_PROVIDED DATA_:

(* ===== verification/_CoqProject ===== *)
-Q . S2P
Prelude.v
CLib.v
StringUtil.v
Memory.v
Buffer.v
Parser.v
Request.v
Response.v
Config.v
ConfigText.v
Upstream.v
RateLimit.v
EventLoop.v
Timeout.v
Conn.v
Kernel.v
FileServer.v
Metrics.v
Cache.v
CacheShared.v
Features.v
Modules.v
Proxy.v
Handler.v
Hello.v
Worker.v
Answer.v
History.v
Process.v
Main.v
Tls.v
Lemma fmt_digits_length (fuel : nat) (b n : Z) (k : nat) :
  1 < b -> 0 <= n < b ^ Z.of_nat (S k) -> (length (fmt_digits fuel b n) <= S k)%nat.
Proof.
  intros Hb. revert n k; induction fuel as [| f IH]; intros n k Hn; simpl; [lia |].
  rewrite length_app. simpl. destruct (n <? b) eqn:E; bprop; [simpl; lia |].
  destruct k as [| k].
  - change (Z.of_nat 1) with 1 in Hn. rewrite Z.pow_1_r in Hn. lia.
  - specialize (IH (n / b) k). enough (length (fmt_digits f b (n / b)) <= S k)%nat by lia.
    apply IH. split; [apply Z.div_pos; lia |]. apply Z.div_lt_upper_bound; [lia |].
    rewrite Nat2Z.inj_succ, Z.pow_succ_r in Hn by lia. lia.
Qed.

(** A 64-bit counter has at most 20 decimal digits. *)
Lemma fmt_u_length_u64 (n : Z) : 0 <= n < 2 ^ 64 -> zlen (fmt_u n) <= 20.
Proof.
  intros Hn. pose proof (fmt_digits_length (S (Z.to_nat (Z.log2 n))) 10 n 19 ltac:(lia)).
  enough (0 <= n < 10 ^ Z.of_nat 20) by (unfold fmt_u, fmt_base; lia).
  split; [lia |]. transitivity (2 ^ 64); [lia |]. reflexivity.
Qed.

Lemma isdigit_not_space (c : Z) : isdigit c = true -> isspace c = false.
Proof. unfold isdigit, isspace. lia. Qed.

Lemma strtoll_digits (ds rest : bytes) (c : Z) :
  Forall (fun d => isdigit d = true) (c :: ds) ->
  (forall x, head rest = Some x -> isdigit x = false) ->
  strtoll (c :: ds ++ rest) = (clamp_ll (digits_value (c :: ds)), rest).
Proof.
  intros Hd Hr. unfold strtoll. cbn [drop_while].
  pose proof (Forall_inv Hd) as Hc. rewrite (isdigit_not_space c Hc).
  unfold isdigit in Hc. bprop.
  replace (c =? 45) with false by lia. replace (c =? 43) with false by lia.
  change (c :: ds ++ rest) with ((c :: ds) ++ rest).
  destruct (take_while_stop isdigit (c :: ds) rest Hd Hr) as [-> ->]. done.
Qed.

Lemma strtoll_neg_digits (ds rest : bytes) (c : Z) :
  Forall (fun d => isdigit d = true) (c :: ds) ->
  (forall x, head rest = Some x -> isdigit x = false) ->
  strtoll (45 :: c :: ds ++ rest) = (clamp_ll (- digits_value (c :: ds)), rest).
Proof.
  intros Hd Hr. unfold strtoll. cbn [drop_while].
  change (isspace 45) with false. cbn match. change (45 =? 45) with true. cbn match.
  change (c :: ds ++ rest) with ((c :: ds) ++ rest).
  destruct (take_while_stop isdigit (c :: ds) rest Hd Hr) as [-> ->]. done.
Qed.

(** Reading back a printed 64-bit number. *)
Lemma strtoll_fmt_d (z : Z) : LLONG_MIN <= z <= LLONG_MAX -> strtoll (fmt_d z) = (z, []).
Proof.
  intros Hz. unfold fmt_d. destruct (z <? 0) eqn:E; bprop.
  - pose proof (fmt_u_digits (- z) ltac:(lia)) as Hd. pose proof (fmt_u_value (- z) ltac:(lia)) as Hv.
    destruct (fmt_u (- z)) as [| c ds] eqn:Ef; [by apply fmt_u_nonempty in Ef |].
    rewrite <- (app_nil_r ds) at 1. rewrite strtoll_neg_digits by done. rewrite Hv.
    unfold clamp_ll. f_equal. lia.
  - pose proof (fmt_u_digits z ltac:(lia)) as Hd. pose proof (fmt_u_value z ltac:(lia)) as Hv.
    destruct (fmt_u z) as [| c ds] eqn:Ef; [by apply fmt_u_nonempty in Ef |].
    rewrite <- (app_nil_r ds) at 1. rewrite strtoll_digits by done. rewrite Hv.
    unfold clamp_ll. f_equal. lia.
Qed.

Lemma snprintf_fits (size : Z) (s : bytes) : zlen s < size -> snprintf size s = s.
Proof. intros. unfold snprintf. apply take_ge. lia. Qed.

_TASK DIRECTIONS_:
The records above should all be quoted exactly, please.

_RESPONSE BOX_:
(* ===== verification/_CoqProject ===== *)
-Q . S2P
Prelude.v
CLib.v
StringUtil.v
Memory.v
Buffer.v
Parser.v
Request.v
Response.v
Config.v
ConfigText.v
Upstream.v
RateLimit.v
EventLoop.v
Timeout.v
Conn.v
Kernel.v
FileServer.v
Metrics.v
Cache.v
CacheShared.v
Features.v
Modules.v
Proxy.v
Handler.v
Hello.v
Worker.v
Answer.v
History.v
Process.v
Main.v
Tls.v
Lemma fmt_digits_length (fuel : nat) (b n : Z) (k : nat) :
  1 < b -> 0 <= n < b ^ Z.of_nat (S k) -> (length (fmt_digits fuel b n) <= S k)%nat.
Proof.
  intros Hb. revert n k; induction fuel as [| f IH]; intros n k Hn; simpl; [lia |].
  rewrite length_app. simpl. destruct (n <? b) eqn:E; bprop; [simpl; lia |].
  destruct k as [| k].
  - change (Z.of_nat 1) with 1 in Hn. rewrite Z.pow_1_r in Hn. lia.
  - specialize (IH (n / b) k). enough (length (fmt_digits f b (n / b)) <= S k)%nat by lia.
    apply IH. split; [apply Z.div_pos; lia |]. apply Z.div_lt_upper_bound; [lia |].
    rewrite Nat2Z.inj_succ, Z.pow_succ_r in Hn by lia. lia.
Qed.

(** A 64-bit counter has at most 20 decimal digits. *)
Lemma fmt_u_length_u64 (n : Z) : 0 <= n < 2 ^ 64 -> zlen (fmt_u n) <= 20.
Proof.
  intros Hn. pose proof (fmt_digits_length (S (Z.to_nat (Z.log2 n))) 10 n 19 ltac:(lia)).
  enough (0 <= n < 10 ^ Z.of_nat 20) by (unfold fmt_u, fmt_base; lia).
  split; [lia |]. transitivity (2 ^ 64); [lia |]. reflexivity.
Qed.

Lemma isdigit_not_space (c : Z) : isdigit c = true -> isspace c = false.
Proof. unfold isdigit, isspace. lia. Qed.

Lemma strtoll_digits (ds rest : bytes) (c : Z) :
  Forall (fun d => isdigit d = true) (c :: ds) ->
  (forall x, head rest = Some x -> isdigit x = false) ->
  strtoll (c :: ds ++ rest) = (clamp_ll (digits_value (c :: ds)), rest).
Proof.
  intros Hd Hr. unfold strtoll. cbn [drop_while].
  pose proof (Forall_inv Hd) as Hc. rewrite (isdigit_not_space c Hc).
  unfold isdigit in Hc. bprop.
  replace (c =? 45) with false by lia. replace (c =? 43) with false by lia.
  change (c :: ds ++ rest) with ((c :: ds) ++ rest).
  destruct (take_while_stop isdigit (c :: ds) rest Hd Hr) as [-> ->]. done.
Qed.

Lemma strtoll_neg_digits (ds rest : bytes) (c : Z) :
  Forall (fun d => isdigit d = true) (c :: ds) ->
  (forall x, head rest = Some x -> isdigit x = false) ->
  strtoll (45 :: c :: ds ++ rest) = (clamp_ll (- digits_value (c :: ds)), rest).
Proof.
  intros Hd Hr. unfold strtoll. cbn [drop_while].
  change (isspace 45) with false. cbn match. change (45 =? 45) with true. cbn match.
  change (c :: ds ++ rest) with ((c :: ds) ++ rest).
  destruct (take_while_stop isdigit (c :: ds) rest Hd Hr) as [-> ->]. done.
Qed.

(** Reading back a printed 64-bit number. *)
Lemma strtoll_fmt_d (z : Z) : LLONG_MIN <= z <= LLONG_MAX -> strtoll (fmt_d z) = (z, []).
Proof.
  intros Hz. unfold fmt_d. destruct (z <? 0) eqn:E; bprop.
  - pose proof (fmt_u_digits (- z) ltac:(lia)) as Hd. pose proof (fmt_u_value (- z) ltac:(lia)) as Hv.
    destruct (fmt_u (- z)) as [| c ds] eqn:Ef; [by apply fmt_u_nonempty in Ef |].
    rewrite <- (app_nil_r ds) at 1. rewrite strtoll_neg_digits by done. rewrite Hv.
    unfold clamp_ll. f_equal. lia.
  - pose proof (fmt_u_digits z ltac:(lia)) as Hd. pose proof (fmt_u_value z ltac:(lia)) as Hv.
    destruct (fmt_u z) as [| c ds] eqn:Ef; [by apply fmt_u_nonempty in Ef |].
    rewrite <- (app_nil_r ds) at 1. rewrite strtoll_digits by done. rewrite Hv.
    unfold clamp_ll. f_equal. lia.
Qed.

Lemma snprintf_fits (size : Z) (s : bytes) : zlen s < size -> snprintf size s = s.
Proof. intros. unfold snprintf. apply take_ge. lia. Qed.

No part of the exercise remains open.